Some people believe that homelessness is a choice. It is not.
As Street Medicine Case Manager Sylvia Hibbard says, “Housing fulfills so many of our basic needs. It gives us safety, stability and so much more. Who would choose not to have their needs fulfilled? Who would choose not to have housing?”
Homelessness is caused by a complex web of factors. These include systemic injustices and structural failures like racial inequality, lack of affordable housing and an undersupply of jobs that pay a living wage. Personal circumstances such as health care challenges, domestic violence or conflict at home also play a role in someone not having housing.
Like our other Case Managers at The Night Ministry, Sylvia works to connect individuals who do not have a permanent place to live with improved housing. She helps them apply for housing programs. She accompanies clients to government offices to obtain documents like their birth certificate and social security card, which are required when housing opportunities come through. On move-in day Sylvia brings food and household necessities and introduces clients to resources in their neighborhoods.
Sylvia and her fellow Case Managers with the Health Outreach Bus and our CTA outreach program engaged more than 1,360 individuals in the process of securing more stable housing last year. In total, The Night Ministry helped 156 unhoused young people and adults improve their housing situation last year.
You might hear it said that unhoused people just need to get a job. In fact, many are employed.
Ask Anthony Monterroso, Youth Diversion Specialist at The Night Ministry.
“Every single young person who I have worked with has a desire to be productive. For some, that means finding a job. For others, it’s going to school to build the foundation for a career. There is aways that desire to find a way to support yourself.”
A 2021 University of Chicago study estimated that more than 50% of individuals living in shelters were employed. But finding and maintaining steady employment can be extremely difficult when you do not have a permanent place to live. Unhoused workers and job seekers may face challenges with transportation or because they don't have a regular place to shower and wash their clothes, for example. Employment alone, however, does not resolve homelessness. Many jobs just don’t pay enough to sustain a household. In the metro Chicago area, the hourly wage to afford a fair market studio apartment is $20.37, which is $7 an hour higher than Cook County's minimum wage.
The Night Ministry helps unhoused individuals address barriers they face to securing employment. In our Youth Housing Programs, professionals like Anthony help residents obtain a state ID card and other documents required to work. Simply having the address of one of our shelter locations to put down on a job application makes a difference. Providing a more stable living situation where young people can get rest, wash clothes and shower also helps them in seeking and maintaining employment. In addition, Anthony and his colleagues share job leads with young people, coach them in how to apply for jobs and connect them with job training programs.
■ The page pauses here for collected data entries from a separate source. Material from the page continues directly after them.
(* ===== verification/Statement.v ===== *)
(** * Statements (src/parser/statement.c)

    Statements become blocks joined by jumps: [jump[0]] is taken when the value
    of the block is zero or when it is the only one, [jump[1]] otherwise.  A
    rule takes the block to continue and returns the one behind the statement. *)

From stdpp Require Import base list gmap numbers strings.
From Stdlib Require Import ZArith Lia.
From S2P Require Import Prelude VmInstr Token Macro CType CArith Floats Strings Symbol Typetree Symtab Immediate Ir Cfg Eval Assign Parser Expression Initializer Declaration.

Local Open Scope Z_scope.

Definition JUMPTABLE_THRESHOLD : Z := 16.

(** ** The blocks of a switch *)

Definition set_loop_body (b : bref) (x : block) : block :=
  Block (b_label x) (b_code x) (b_expr x) (b_jump0 x) (b_jump1 x) (b_has_jump_table x) (b_table_offset x)
    (b_jump_table x) (Some b) (b_has_return_value x) (b_has_init_value x) (b_color x) (b_in x) (b_out x).
Definition set_jump0 (j : option bref) (x : block) : block :=
  Block (b_label x) (b_code x) (b_expr x) j (b_jump1 x) (b_has_jump_table x) (b_table_offset x)
    (b_jump_table x) (b_body x) (b_has_return_value x) (b_has_init_value x) (b_color x) (b_in x) (b_out x).
Definition set_table (offset : var) (x : block) : block :=
  Block (b_label x) (b_code x) (b_expr x) (b_jump0 x) (b_jump1 x) true offset
    (b_jump_table x) (b_body x) (b_has_return_value x) (b_has_init_value x) (b_color x) (b_in x) (b_out x).
Definition add_jump_pair (j : jump_pair) (x : block) : block :=
  Block (b_label x) (b_code x) (b_expr x) (b_jump0 x) (b_jump1 x) (b_has_jump_table x) (b_table_offset x)
    (b_jump_table x ++ [j]) (b_body x) (b_has_return_value x) (b_has_init_value x) (b_color x) (b_in x) (b_out x).

(** The value of a case, as [int64_t] and as the [int] it is assigned to. *)
Definition case_value (c : switch_case) : Z := val_i (v_imm (sc_value c)).
Definition case_int (c : switch_case) : Z := wrap_s 32 (case_value c).

(** A case is put behind those that are not greater. *)
Fixpoint insert_case (c : switch_case) (l : list switch_case) : list switch_case :=
  match l with
  | [] => [c]
  | d :: l => if case_value c <? case_value d then c :: d :: l else d :: insert_case c l
  end.
Fixpoint sort_cases (cases sorted : list switch_case) : outcome (list switch_case) :=
  match cases with
  | [] => Ok sorted
  | c :: cases =>
    _ ← c_assert (bool_decide (v_kind (sc_value c) = IMMEDIATE));
    if negb (is_integer (v_type (sc_value c))) then Exit "Switch expression must have integer type."
    else sort_cases cases (insert_case c sorted)
  end.
(* ===== verification/Grammar.v ===== *)
(** * The grammar as a whole (src/parser/parse.c)

    The rules tied together, and the loop that hands one definition after the
    other to the back end. *)

From stdpp Require Import base list gmap numbers strings.
From Stdlib Require Import ZArith Lia.
From S2P Require Import Prelude Token Macro CType Floats Strings Symbol Typetree Symtab Immediate Ir Cfg Eval Assign Parser Expression Initializer Declaration Statement.

Local Open Scope Z_scope.

Section grammar.
Context `{FA : FloatArith} {T : Type} `{TS : TokenSource T} (depth fuel : nat) (standard : cstd).
Abbreviation G := (P T).

(** The rules with those that they call. *)
Definition rules (g : grammar T) : grammar T :=
  Grammar (cast_expression depth fuel standard g) (unary_expression depth fuel standard g)
    (logical_and_expression depth fuel standard g) (logical_or_expression depth fuel standard g)
    (conditional_expression depth fuel standard g) (assignment_expression depth fuel standard g)
    (expression_rule depth fuel standard g) (initializer depth fuel standard g)
    (initialize_member depth fuel standard g) (initialize_object depth fuel standard g)
    (declaration_specifiers depth fuel standard g) (array_declarator depth fuel standard g)
    (parameter_declarator depth fuel standard g) (declaration_rule depth fuel standard g)
    (statement_rule depth fuel standard g) (block_rule fuel g).

(** [n] bounds the rules inside each other. *)
Fixpoint grammar_of (n : nat) : grammar T :=
  match n with O => stuck_grammar | S n => rules (grammar_of n) end.

Context (nesting : nat).
Definition declaration (def : option defref) (parent : option bref) : G (option bref) :=
  declaration_rule depth fuel standard (grammar_of nesting) def parent.

(** ** Definitions *)

Definition no_definition : G bool := λ s, Ok (s, bool_decide (ps_definitions (fr_parser s) = [])).

(** Declarations until one of them is a definition. *)
Fixpoint parse_declarations (n : nat) : G unit :=
  match n with
  | O => stuck
  | S n =>
    none ← no_definition;
    last ← (if none : bool then at_type END else mret true);
    if last : bool then mret tt else _ ← declaration None None; parse_declarations n
  end.

(** The first definition of the queue. *)
Definition pop_definition : E (option defref) := λ p,
  match ps_definitions p with
  | [] => Ok (p, None)
  | d :: l => Ok (ps_set_definitions l p, Some d)
  end.

Definition recycle_expressions : E unit := λ p,
  (_ ← each recycle_block (ps_expressions p); update (ps_set_expressions [])) p.

Definition parse : G (option defref) :=
  s ← get_statics;
  _ ← (match parsed s with Some d => ev (cfg_discard d) | None => mret tt end);
  _ ← parse_declarations fuel;
  d ← ev pop_definition;
  _ ← (match d with
       | None => last ← at_type END; _ ← ensure last; ev recycle_expressions
       | Some _ => mret tt
       end);
  _ ← change_statics (st_set_parsed d);
  mret d.

(** ** The end *)

Definition ps_set_blocks (b : blocks) (p : parser) : parser :=
  Cfg.Parser (ps_tab p) (ps_defs p) b (ps_free p) (ps_expressions p) (ps_prototypes p) (ps_definitions p).
Definition ps_set_defs (d : gmap defref definition) (p : parser) : parser :=
  Cfg.Parser (ps_tab p) d (ps_blocks p) (ps_free p) (ps_expressions p) (ps_prototypes p) (ps_definitions p).
Definition free_block (b : bref) : E unit :=
  _ ← the_block (Some b); update (λ p, ps_set_blocks (delete b (ps_blocks p)) p).
Definition free_definition (d : defref) : E unit :=
  _ ← cfg_empty d; update (λ p, ps_set_defs (delete d (ps_defs p)) p).

Definition parse_finalize : G unit :=
  _ ← ev (λ p, each free_block (ps_expressions p) p);
  _ ← ev (λ p, each free_definition (ps_prototypes p) p);
  _ ← ev (λ p, each free_block (ps_free p) p);
  _ ← ev (update (λ p, ps_set_definitions [] (ps_set_free [] (ps_set_prototypes [] (ps_set_expressions [] p)))));
  _ ← initializer_finalize;
  _ ← clear_argument_lists;
  ev (on_scopes symtab_finalize).

End grammar.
Nearly 80% of young people served by our Interim and Transitional Living Programs set at least one vocational goal with our staff last year. And 73 young people served by The Night Ministry last year were employed, including 43 who secured a job while receiving support from us.
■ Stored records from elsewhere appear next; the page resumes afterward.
(* ===== verification/ParseProps.v ===== *)
(** * Rules and what they read

    [parses R R' m m'] says of a computation of the grammar that it takes the
    tokens [R] up to [R'] and changes the state of the parser as the
    computation [m'] of the evaluator does, which it fails with. *)

From stdpp Require Import base list gmap numbers strings.
From Stdlib Require Import ZArith Lia.
From S2P Require Import Prelude Token Macro CType CArith Floats Strings Symbol Typetree Symtab Immediate Ir Cfg Eval Assign EvalProps Parser.
From S2P Require Import Expression Initializer Declaration Statement Grammar Syntax.

Local Open Scope Z_scope.

(** ** Rules as computations *)

Section parses.
Context {T : Type} `{TS : TokensServed T}.

Definition parses {A} (R R' : list token) (m : P T A) (m' : E A) : Prop :=
  ∀ s p st, serves s R →
    match m' p with
    | Ok (p', a) => ∃ s', m (Front s p st) = Ok (Front s' p' st, a) ∧ serves s' R'
    | Exit x => m (Front s p st) = Exit x
    | Undef _ => True
    end.

(** A computation that only takes or looks at tokens. *)
Definition passes {A} (R R' : list token) (m : P T A) (a : A) : Prop := parses R R' m (mret a).

Lemma parses_ret {A} R (a : A) : parses R R (mret a) (mret a).
Proof. intros s p st Hs. by exists s. Qed.

Lemma parses_ev {A} R (m : E A) : parses R R (ev m) m.
Proof.
  intros s p st Hs. unfold ev. cbn [fr_parser fr_source fr_statics].
  destruct (m p) as [[p' a]| |]; cbn; [by exists s|done|done].
Qed.

Lemma parses_fail {A} R R' msg : parses (A := A) R R' (stop msg) (fail msg).
Proof. intros s p st Hs. done. Qed.

Lemma parses_bind {A B} R R1 R2 (m : P T A) (f : A → P T B) (m' : E A) (f' : A → E B) :
  parses R R1 m m' → (∀ a, parses R1 R2 (f a) (f' a)) → parses R R2 (m ≫= f) (m' ≫= f').
Proof.
  intros Hm Hf s p st Hs. specialize (Hm s p st Hs). unfold mbind, P_bind, E_bind.
  destruct (m' p) as [[p1 a]| |]; cbn.
  - destruct Hm as (s1 & -> & Hs1). cbn. apply (Hf a s1 p1 st Hs1).
  - by rewrite Hm.
  - done.
Qed.

Lemma parses_ext {A} R R' (m n : P T A) (m' n' : E A) :
  (∀ s, m s = n s) → (∀ p, m' p = n' p) → parses R R' n n' → parses R R' m m'.
Proof. intros Hm Hm' Hr s p st Hs. rewrite Hm, Hm'. by apply Hr. Qed.

Lemma parses_as {A} R R' (m : P T A) (m' n' : E A) : parses R R' m n' → (∀ p, m' p = n' p) → parses R R' m m'.
Proof. intros Hm Hm'. by apply (parses_ext R R' m m m' n'). Qed.

Lemma parses_assoc {A B C} R R' (m : P T A) (f : A → P T B) (g : B → P T C) (m' : E C) :
  parses R R' (m ≫= λ a, f a ≫= g) m' → parses R R' ((m ≫= f) ≫= g) m'.
Proof.
  apply parses_ext; [|done]. intros s. unfold mbind, P_bind. by destruct (m s) as [[s' a]| |].
Qed.
Lemma parses_assoc' {A B C} R R' (m : P T C) (m' : E A) (f : A → E B) (g : B → E C) :
  parses R R' m (m' ≫= λ a, f a ≫= g) → parses R R' m ((m' ≫= f) ≫= g).
Proof.
  apply parses_ext; [done|]. intros p. unfold mbind, E_bind. by destruct (m' p) as [[p' a]| |].
Qed.

Lemma parses_group {A B C} R R' (m : P T C) (m' : E A) (f : A → E B) (h : B → E C) :
  parses R R' m ((m' ≫= f) ≫= h) → parses R R' m (m' ≫= λ a, f a ≫= h).
Proof.
  apply parses_ext; [done|]. intros p. unfold mbind, E_bind. by destruct (m' p) as [[p' a]| |].
Qed.

Lemma parses_ret_bind {A B} R R' (m : P T B) (a : A) (f : A → E B) : parses R R' m (f a) → parses R R' m (mret a ≫= f).
Proof. apply parses_ext; done. Qed.

(** A look behind a computation. *)
Lemma parses_then {A} R R1 R2 (m : P T A) (f : A → P T A) (m' : E A) :
  parses R R1 m m' → (∀ a, parses R1 R2 (f a) (mret a)) → parses R R2 (m ≫= f) m'.
Proof.
  intros Hm Hf s p st Hs. specialize (Hm s p st Hs). unfold mbind, P_bind. destruct (m' p) as [[p1 a]| |].
  - destruct Hm as (s1 & -> & Hs1). cbn. apply (Hf a s1 p1 st Hs1).
  - by rewrite Hm.
  - done.
Qed.

(** A step that the evaluator does not see, and one that only it does. *)
Lemma passes_bind {A B} R R1 R2 (m : P T A) a (f : A → P T B) (m' : E B) :
  passes R R1 m a → parses R1 R2 (f a) m' → parses R R2 (m ≫= f) m'.
Proof.
  intros Hm Hf s p st Hs. destruct (Hm s p st Hs) as (s1 & Hm1 & Hs1). unfold mbind, P_bind. rewrite Hm1.
  apply (Hf s1 p st Hs1).
Qed.
(** The result is known. *)
Lemma parses_known {A B C} R R1 R2 (m : P T A) (f : A → P T B) (m0 : E C) a (m' : E B) :
  parses R R1 m (_ ← m0; mret a) → parses R1 R2 (f a) m' → parses R R2 (m ≫= f) (_ ← m0; m').
Proof.
  intros Hm Hf s p st Hs. specialize (Hm s p st Hs). unfold mbind, P_bind, E_bind in *. destruct (m0 p) as [[p1 c]| |]; cbn in *.
  - destruct Hm as (s1 & -> & Hs1). apply (Hf s1 p1 st Hs1).
  - by rewrite Hm.
  - done.
Qed.
Lemma parses_ev_bind {A B} R R' (m : E A) (f : A → P T B) (f' : A → E B) :
  (∀ a, parses R R' (f a) (f' a)) → parses R R' (ev m ≫= f) (m ≫= f').
Proof. apply parses_bind, parses_ev. Qed.
Lemma parses_undef {A} R R' (m : P T A) why : parses R R' m (lift (Undef why)).
Proof. intros s p st _. exact I. Qed.
Lemma parses_undef_bind {A B} R R' (m : P T A) why (f : B → E A) : parses R R' m (lift (Undef why) ≫= f).
Proof. intros s p st _. exact I. Qed.

(** *** Tokens *)

Lemma passes_next t R : passes (t :: R) R next t.
Proof.
  intros s p st Hs. destruct (next_served s t R Hs) as (s' & He & Hs'). exists s'. split; [|done].
  unfold next. cbn [fr_source fr_parser fr_statics]. by rewrite He.
Qed.
Lemma passes_peekn R n t : R !! n = Some t → passes R R (peekn (S n)) t.
Proof.
  intros Hn s p st Hs. destruct (peekn_served s R n t Hs Hn) as (s' & He & Hs'). exists s'. split; [|done].
  unfold peekn. cbn [fr_source fr_parser fr_statics]. by rewrite He.
Qed.
Lemma passes_peek t R : passes (t :: R) (t :: R) peek t.
Proof. by apply passes_peekn. Qed.
Lemma passes_ret {A} R (a : A) : passes R R (mret a) a.
Proof. apply parses_ret. Qed.
Lemma passes_peek_type t R : passes (t :: R) (t :: R) peek_type (tk_token t).
Proof. eapply passes_bind; [apply passes_peek|apply passes_ret]. Qed.
Lemma passes_peek2_type t u R : passes (t :: u :: R) (t :: u :: R) peek2_type (tk_token u).
Proof. eapply passes_bind; [by apply passes_peekn|apply passes_ret]. Qed.
Lemma passes_at_type ty t R : passes (t :: R) (t :: R) (at_type ty) (is_tok ty t).
Proof. eapply passes_bind; [apply passes_peek|apply passes_ret]. Qed.
Lemma passes_consume ty t R : tk_token t = ty → passes (t :: R) R (consume ty) t.
Proof.
  intros Ht. eapply passes_bind; [apply passes_next|]. rewrite (proj2 (is_tok_spec ty t) Ht). apply passes_ret.
Qed.
Lemma passes_skip ty t R : tk_token t = ty → passes (t :: R) R (skip ty) tt.
Proof. intros Ht. eapply passes_bind; [by apply passes_consume|apply passes_ret]. Qed.
End parses.

Lemma is_tok_decide ty t : is_tok ty t = bool_decide (tk_token t = ty).
Proof. apply eq_bool_prop_intro. rewrite bool_decide_spec. split; [intros H%Is_true_true%is_tok_spec|intros H; apply Is_true_true, is_tok_spec]; done. Qed.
In fact, most people experiencing homelessness met their housing needs by staying temporarily with family, friends, or acquaintances. This is often referred to as doubled-up homelessness.
As Faith Miller, Outreach Services Manager at The Night Ministry says, “Many of the people we serve at the Heath Outreach Bus are doubled, tripled, or even quadrupled up. This means that several individuals or families are sharing a living arrangement with others because they cannot afford their own housing.”
According to the Chicago Coalition for the Homeless, in 2020 more than 75% of unhoused Chicago residents were staying temporarily with others. As doubled-up individuals or families are not on a lease or do not own the housing in which they are staying, these living arrangements tend to be impermanent. Common challenges in doubled-up situations include overcrowding, a lack of privacy and interpersonal tensions among the occupants of a residence. Unfortunately, those who are in doubled-up situations do not qualify for some federally funded programs meant to assist individuals and families experiencing homelessness. That’s because the definition of homelessness used by the Department of Housing and Urban Development excludes this type of homelessness.
The Night Ministry is able to serve young people who are doubled-up. Because of diverse funding sources, our Youth Housing Programs offer a pathway to greater stability for doubled-up young people, as well as youth experiencing other forms of homelessness. Last year, we provided housing and other critical services to 579 young people.
At the Health Outreach Bus, where many of the individuals and families we serve are doubled-up, Faith and her colleagues support clients in finding greater stability by providing case management services along with free health care, food, and other resources. Last year, we served approximately 4,000 individuals at the Bus.